--- Input data ---

(** ** Concrete runs *)

Section sample_checkpoints.
Local Definition small_engine : engine (B := Z) := {|
  world_size := 2; save_contents := contents_of None;
  model_state := λ s r, (100 * s + Z.of_nat r)%Z; optim_state := λ s r, (100 * s + 10 + Z.of_nat r)%Z;
  extra_state := λ s r, (100 * s + 20 + Z.of_nat r)%Z; hf_config_files := [("config.json"%string, 0%Z)];
  fsdp_config := 0%Z; lora_train_meta := None; hf_model_files := λ _, [] |}.
Local Definition small_handler (keep : option Z) : handler (B := Z) := {|
  default_local_dir := ["ckpt"]%string; max_ckpt_to_keep := keep; resume_mode := Auto; resume_from_path := None;
  handler_lora_meta := None; spmd := true; engine_mp_src := λ _, true; engine_dp_rank := λ r, r; dataloader_state := λ s r, (10 * s + Z.of_nat r)%Z;
  load_contents := contents_of None |}.
(** Rank 0 goes through its handler first. *)
Local Definition saved_at (keep : option Z) (previous : list path) (n : Z) : list (io Z) * list path :=
  let h := small_handler keep in
  save_checkpoint small_engine h previous n (shard_writes small_engine n (step_folder h n)) (concat (handler_writes h n <$> handler_ranks small_engine h)).
(** Step 5 is saved; the save of step 10 stops after [k] operations. *)
Local Definition interrupted (keep : option Z) (k : nat) : gmap path (node Z) :=
  let first := saved_at keep [] 5 in
  exec_all (take k (saved_at keep first.2 10).1) (exec_all first.1 ∅).

Local Lemma no_rename p q (ops : list (io Z)) : forallb (λ o, match o with Rename _ _ => false | _ => true end) ops = true → Rename p q ∉ ops.
Proof. intros Hall Hin%list_elem_of_In. rewrite forallb_forall in Hall. by apply Hall in Hin. Qed.

Lemma resume_finds_last_save_witness :
  load_checkpoint small_engine (small_handler (Some 2%Z)) (interrupted (Some 2%Z) 9) 1
  = Ok (5%Z, Some (Some 501%Z, Some 511%Z, Some 521%Z), Some 51%Z).
Proof.
  destruct (resume_finds_last_save small_engine (small_handler (Some 2%Z)) eq_refl (interrupted (Some 2%Z) 9) [] (Some 5%Z) true 1 1)
    as [H|(H & _)]; try done.
  - cbn. lia.
  - intros r1 r2 _ _. exact (λ E, E).
  - split; [cbn; set_solver|done].
  - apply (reach_crash_early small_engine (small_handler (Some 2%Z)) _ (saved_at (Some 2%Z) [] 5).2 (Some 5%Z) true 10).
    + apply (reach_save small_engine (small_handler (Some 2%Z)) ∅ [] None true 5); [by constructor|done|split; [done|apply interleaving_concat]].
    + done.
    + split; [done|apply interleaving_concat].
    + apply no_rename. vm_compute. reflexivity.
Defined.

(** A crash after rank 0's commit: rank 1 has not opened its file, or not finished it. *)
Example dataloader_missing_after_commit :
  load_checkpoint small_engine (small_handler None) (interrupted None 16) 1
  = Ok (10%Z, Some (Some 1001%Z, Some 1011%Z, Some 1021%Z), None).
Proof. by vm_compute. Qed.
Example dataloader_torn_after_commit :
  load_checkpoint small_engine (small_handler None) (interrupted None 17) 1 = Raise (RuntimeError "not a saved state").
Proof. by vm_compute. Qed.

(** With one checkpoint to keep, the old one is removed before the tracker names the new
    one: a crash in between loses both, and training starts from scratch. *)
Example one_checkpoint_is_lost :
  let ops := (saved_at (Some 1%Z) (saved_at (Some 1%Z) [] 5).2 10).1 in
  load_checkpoint small_engine (small_handler (Some 1%Z)) (interrupted (Some 1%Z) (length ops - 4)) 0
  = Ok (0%Z, None, None).
Proof. by vm_compute. Qed.

Local Definition small_trainer (keep : option Z) : trainer (B := Z) := {|
  t_default_local_dir := ["ckpt"]%string; default_hdfs_dir := None; remove_previous_ckpt_in_save := false;
  max_actor_ckpt_to_keep := keep; max_critic_ckpt_to_keep := keep; async_save := false; t_resume_mode := Auto;
  t_resume_from_path := None; steps_per_epoch := 100; t_dataloader_state := λ s, s; critic := None;
  t_load_contents := contents_of None |}.
Local Definition trainer_saved (keep : option Z) previous (n : Z) :=
  trainer_save small_engine (small_trainer keep) previous n
    (shard_writes small_engine n (t_folder (small_trainer keep) n ++ ["actor"]%string)) [].
Local Definition trainer_interrupted (keep : option Z) (missing : nat) : gmap path (node Z) :=
  let first := trainer_saved keep ([], []) 5 in
  let ops := (trainer_saved keep first.2 10).1 in
  exec_all (take (length ops - missing) ops) (exec_all first.1 ∅).

(** The trainer opens the tracker and then writes it: a crash in between leaves an empty
    tracker, which no restart can read. *)
Example empty_tracker_stops_restarts :
  trainer_load small_engine (small_trainer None) (trainer_interrupted None 1) 0
  = Raise (ValueError "invalid literal for int() with base 10").
Proof. by vm_compute. Qed.

(** With one checkpoint to keep, the folder that the tracker names has lost its actor. *)
Example removed_actor_stops_restarts :
  trainer_load small_engine (small_trainer (Some 1%Z)) (trainer_interrupted (Some 1%Z) 3) 0
  = Raise (OSError "No such file or directory").
Proof. by vm_compute. Qed.

(** A directory that is named after a step hides the step of the checkpoints in it. *)
Example step_of_parent_directory :
  extract_step (render ["global_step_100_more"; "global_step_7"]%string) = Some 100%Z.
Proof. by vm_compute. Qed.
End sample_checkpoints.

---

List every line above that contains the word "node".

Local Definition interrupted (keep : option Z) (k : nat) : gmap path (node Z) :=
Local Definition trainer_interrupted (keep : option Z) (missing : nat) : gmap path (node Z) :=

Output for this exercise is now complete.